Middle East Respiratory Syndrome Coronavirus Intra-Host Populations Are Characterized by Numerous High Frequency Variants
Middle East respiratory syndrome coronavirus (MERS-CoV) is an emerging human pathogen related to SARS virus. In vitro studies indicate this virus may have a broad host range suggesting an increased pandemic potential. Genetic and epidemiological evidence indicate camels serve as a reservoir for MERS virus but the mechanism of cross species transmission is unclear and many questions remain regarding the susceptibility of humans to infection. Deep sequencing data was obtained from the nasal samples of three camels that had been experimentally infected with a human MERS-CoV isolate.
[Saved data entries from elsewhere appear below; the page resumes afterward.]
(* ===== verification/Skel.v ===== *)
(** The loader of light skeletons, headers/bpf/skel_internal.h: the wrappers of the bpf
    system call and [bpf_load_and_run], which creates a map, puts the data of a skeleton
    into it, loads the loader program and runs it.

    The kernel is a parameter: a state, the bpf system call on the bytes of its attribute,
    and close.  The header is compiled into programs, where the C library turns an error
    code into -1 and [errno], and into the kernel, where it does not: [in_kernel] tells
    which.  [log] records the calls that were made and what the kernel answered. *)
From stdpp Require Import strings.
From S2P Require Import Prelude Layout KernelTypes Vmlinux518.
Open Scope Z_scope.
Open Scope list_scope.

(** * The attribute of the system call *)

(** [enum bpf_cmd], what the header uses of it. *)
Definition BPF_MAP_CREATE : Z := 0.
Definition BPF_MAP_UPDATE_ELEM : Z := 2.
Definition BPF_MAP_DELETE_ELEM : Z := 3.
Definition BPF_PROG_LOAD : Z := 5.
Definition BPF_PROG_RUN : Z := 10.
Definition BPF_MAP_GET_FD_BY_ID : Z := 14.
Definition BPF_RAW_TRACEPOINT_OPEN : Z := 17.
Definition BPF_LINK_CREATE : Z := 28.

Definition BPF_MAP_TYPE_ARRAY : Z := 2.
Definition BPF_PROG_TYPE_SYSCALL : Z := 31.

(** errno.h *)
Definition EINVAL : Z := 22.

(** The bytes of a variable of type [union bpf_attr]. *)
Definition bpf_attr : Type := list Z.

Definition offsetofend (path : list string) : nat :=
  match koffset path union_bpf_attr with Some (o, u) => Z.to_nat (o + ksize u) | None => 0 end.

(** [memset(&attr, 0, n)] *)
Definition memset0 (n : nat) (attr : bpf_attr) : bpf_attr := replicate n 0 ++ drop n attr.

Definition splice (o : nat) (bs attr : list Z) : list Z := take o attr ++ bs ++ drop (o + length bs) attr.

(** [attr.path = v] *)
Definition set_member (path : list string) (v : Z) (attr : bpf_attr) : bpf_attr :=
  match koffset path union_bpf_attr with
  | Some (o, u) => splice (Z.to_nat o) (le_bytes (Z.to_nat (ksize u)) v) attr
  | None => attr
  end.

(** [memcpy] and [strncpy] to a member of characters *)
Definition set_chars (path : list string) (bs : list Z) (attr : bpf_attr) : bpf_attr :=
  match koffset path union_bpf_attr with
  | Some (o, _) => splice (Z.to_nat o) bs attr
  | None => attr
  end.

Definition c_chars (s : string) : list Z := (fun a => Z.of_N (Ascii.N_of_ascii a)) <$> String.list_ascii_of_string s.

(** What strncpy writes: the characters, then zeros, [n] bytes in all and no final zero
    when the string has [n] characters or more. *)
Definition strncpy (s : string) (n : nat) : list Z := take n (c_chars s ++ replicate n 0).

(** * Calls *)

(** What the header's functions change: the kernel, and [errno]. *)
Inductive sk_call := CBpf (cmd : Z) (attr : list Z) (answer : Z) | CClose (fd : Z).

Record sk_state (K : Type) := { sk_kern : K; errno : Z; log : list sk_call }.
Arguments sk_kern {K} _.
Arguments errno {K} _.
Arguments log {K} _.

(** The members of [struct bpf_loader_ctx] and of [struct bpf_load_and_run_opts]; a
    pointer is its address. *)
Record bpf_loader_ctx := { lc_sz : Z; lc_flags : Z; lc_log_level : Z; lc_log_size : Z; lc_log_buf : Z }.
Record bpf_load_and_run_opts := {
  o_ctx : bpf_loader_ctx; o_ctx_addr : Z; o_data : Z; o_insns : Z; o_data_sz : Z; o_insns_sz : Z;
  o_errstr : option string }.

Section Skel.
Context {K : Type}
  (** the bpf system call: its answer and what it leaves in the attribute *)
  (kern_sys_bpf : Z -> bpf_attr -> nat -> K -> Z * bpf_attr * K)
  (kern_close : Z -> K -> Z * K)
  (in_kernel : bool)
  (** what an uninitialised [union bpf_attr] holds *)
  (garbage : bpf_attr)
  (** the constant of linux/bpf.h, the addresses of the local variables [map_fd] and
      [key] and of the string literals *)
  (BPF_F_SLEEPABLE addr_map_fd addr_key addr_license : Z).
Implicit Types st : sk_state K.

(** The C library's system call: an error code becomes -1 and [errno]. *)
Definition syscall_result (r : Z) st : Z * sk_state K :=
  if in_kernel then (r, st)
  else if (-4095 <=? r) && (r <? 0) then (-1, {| sk_kern := sk_kern st; errno := - r; log := log st |})
  else (r, st).

Definition skel_sys_bpf (cmd : Z) (attr : bpf_attr) (size : nat) st : Z * bpf_attr * sk_state K :=
  let '(r, attr', k) := kern_sys_bpf cmd attr size (sk_kern st) in
  let '(ret, st') := syscall_result r
    {| sk_kern := k; errno := errno st; log := log st ++ [CBpf cmd (take size attr) r] |} in
  (s32 ret, attr', st').

Definition close (fd : Z) st : Z * sk_state K :=
  let '(r, k) := kern_close fd (sk_kern st) in
  syscall_result r {| sk_kern := k; errno := errno st; log := log st ++ [CClose fd] |}.

Definition skel_closenz (fd : Z) st : Z * sk_state K := if 0 <? fd then close fd st else (- EINVAL, st).

(** A call whose attribute is not used afterwards. *)
Definition skel_call (cmd : Z) (attr : bpf_attr) (size : nat) st : Z * sk_state K :=
  let '(r, _, st') := skel_sys_bpf cmd attr size st in (r, st').

Definition skel_map_create_attr (map_type : Z) (map_name : string) (key_size value_size max_entries : Z) : bpf_attr :=
  set_member ["max_entries"%string] max_entries (set_member ["value_size"%string] value_size
    (set_member ["key_size"%string] key_size (set_chars ["map_name"%string] (strncpy map_name 16)
      (set_member ["map_type"%string] map_type (memset0 (offsetofend ["map_extra"%string]) garbage))))).

Definition skel_map_create (map_type : Z) (map_name : string) (key_size value_size max_entries : Z) st :=
  skel_call BPF_MAP_CREATE (skel_map_create_attr map_type map_name key_size value_size max_entries)
    (offsetofend ["map_extra"%string]) st.

Definition skel_map_update_elem_attr (fd key value flags : Z) : bpf_attr :=
  set_member ["flags"%string] flags (set_member ["value"%string] value (set_member ["key"%string] key
    (set_member ["map_fd"%string] fd (memset0 (offsetofend ["flags"%string]) garbage)))).

Definition skel_map_update_elem (fd key value flags : Z) st :=
  skel_call BPF_MAP_UPDATE_ELEM (skel_map_update_elem_attr fd key value flags) (offsetofend ["flags"%string]) st.

Definition skel_map_delete_elem_attr (fd key : Z) : bpf_attr :=
  set_member ["key"%string] key (set_member ["map_fd"%string] fd (memset0 (offsetofend ["flags"%string]) garbage)).

Definition skel_map_delete_elem (fd key : Z) st :=
  skel_call BPF_MAP_DELETE_ELEM (skel_map_delete_elem_attr fd key) (offsetofend ["flags"%string]) st.

Definition skel_map_get_fd_by_id_attr (id : Z) : bpf_attr :=
  set_member ["map_id"%string] id (memset0 (offsetofend ["flags"%string]) garbage).

Definition skel_map_get_fd_by_id (id : Z) st :=
  skel_call BPF_MAP_GET_FD_BY_ID (skel_map_get_fd_by_id_attr id) (offsetofend ["flags"%string]) st.

Definition skel_raw_tracepoint_open_attr (name prog_fd : Z) : bpf_attr :=
  set_member ["raw_tracepoint"; "prog_fd"]%string prog_fd (set_member ["raw_tracepoint"; "name"]%string name
    (memset0 (offsetofend ["raw_tracepoint"; "prog_fd"]%string) garbage)).

Definition skel_raw_tracepoint_open (name prog_fd : Z) st :=
  skel_call BPF_RAW_TRACEPOINT_OPEN (skel_raw_tracepoint_open_attr name prog_fd)
    (offsetofend ["raw_tracepoint"; "prog_fd"]%string) st.

Definition skel_link_create_attr (prog_fd target_fd attach_type : Z) : bpf_attr :=
  set_member ["link_create"; "attach_type"]%string attach_type
    (set_member ["link_create"; "target_fd"]%string target_fd
      (set_member ["link_create"; "prog_fd"]%string prog_fd
        (memset0 (offsetofend ["link_create"; "iter_info_len"]%string) garbage))).

Definition skel_link_create (prog_fd target_fd attach_type : Z) st :=
  skel_call BPF_LINK_CREATE (skel_link_create_attr prog_fd target_fd attach_type)
    (offsetofend ["link_create"; "iter_info_len"]%string) st.

(** ** bpf_load_and_run *)

(** [set_err] *)
Definition set_err (err : Z) st : Z := if in_kernel then err else - errno st.

Definition prog_load_attr (opts : bpf_load_and_run_opts) : bpf_attr :=
  set_member ["prog_flags"%string] BPF_F_SLEEPABLE
    (set_member ["log_buf"%string] (lc_log_buf (o_ctx opts))
      (set_member ["log_size"%string] (lc_log_size (o_ctx opts))
        (set_member ["log_level"%string] (lc_log_level (o_ctx opts))
          (set_member ["fd_array"%string] addr_map_fd
            (set_chars ["prog_name"%string] (c_chars "__loader.prog"%string ++ [0])
              (set_member ["license"%string] addr_license
                (set_member ["insn_cnt"%string] (o_insns_sz opts / ksize struct_bpf_insn)
                  (set_member ["insns"%string] (o_insns opts)
                    (set_member ["prog_type"%string] BPF_PROG_TYPE_SYSCALL
                      (memset0 (offsetofend ["fd_array"%string]) garbage)))))))))).

Definition prog_run_attr (opts : bpf_load_and_run_opts) (prog_fd : Z) (attr : bpf_attr) : bpf_attr :=
  set_member ["test"; "ctx_size_in"]%string (lc_sz (o_ctx opts))
    (set_member ["test"; "ctx_in"]%string (o_ctx_addr opts)
      (set_member ["test"; "prog_fd"]%string prog_fd (memset0 (offsetofend ["test"%string]) attr))).

(** [(int)attr.test.retval] *)
Definition test_retval (attr : bpf_attr) : Z :=
  s32 (default 0 (typed_value union_bpf_attr ["test"; "retval"]%string attr)).

Definition close_if_open (fd : Z) st : sk_state K := if 0 <=? fd then (close fd st).2 else st.

(** [out:] *)
Definition load_out (err map_fd prog_fd : Z) (errstr : option string) st : Z * option string * sk_state K :=
  (err, errstr, close_if_open prog_fd (close_if_open map_fd st)).

(** The result, [opts->errstr] and what else has changed. *)
Definition bpf_load_and_run (opts : bpf_load_and_run_opts) st : Z * option string * sk_state K :=
  let '(map_fd, st) := skel_map_create BPF_MAP_TYPE_ARRAY "__loader.map"%string 4 (o_data_sz opts) 1 st in
  if map_fd <? 0 then load_out (set_err map_fd st) map_fd (-1) (Some "failed to create loader map"%string) st else
  let '(err, st) := skel_map_update_elem map_fd addr_key (o_data opts) 0 st in
  if err <? 0 then load_out (set_err err st) map_fd (-1) (Some "failed to update loader map"%string) st else
  let '(prog_fd, attr, st) :=
    skel_sys_bpf BPF_PROG_LOAD (prog_load_attr opts) (offsetofend ["fd_array"%string]) st in
  if prog_fd <? 0 then load_out (set_err prog_fd st) map_fd prog_fd (Some "failed to load loader prog"%string) st else
  let '(err, attr, st) :=
    skel_sys_bpf BPF_PROG_RUN (prog_run_attr opts prog_fd attr) (offsetofend ["test"%string]) st in
  if (err <? 0) || (test_retval attr <? 0) then
    let st' := {| sk_kern := sk_kern st; errno := if in_kernel then errno st else - test_retval attr; log := log st |} in
    if err <? 0 then load_out (set_err err st) map_fd prog_fd (Some "failed to execute loader prog"%string) st
    else load_out (test_retval attr) map_fd prog_fd (Some "failed to execute loader prog"%string) st'
  else load_out 0 map_fd prog_fd (o_errstr opts) st.
End Skel.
A majority of the genome was covered and average coverage was greater than 12,000x depth. Although only 5 mutations were detected in the consensus sequences, 473 intrahost single nucleotide variants were identified. Many of these variants were present at high frequencies and could potentially influence viral phenotype and the sensitivity of detection assays that target these regions for primer or probe binding.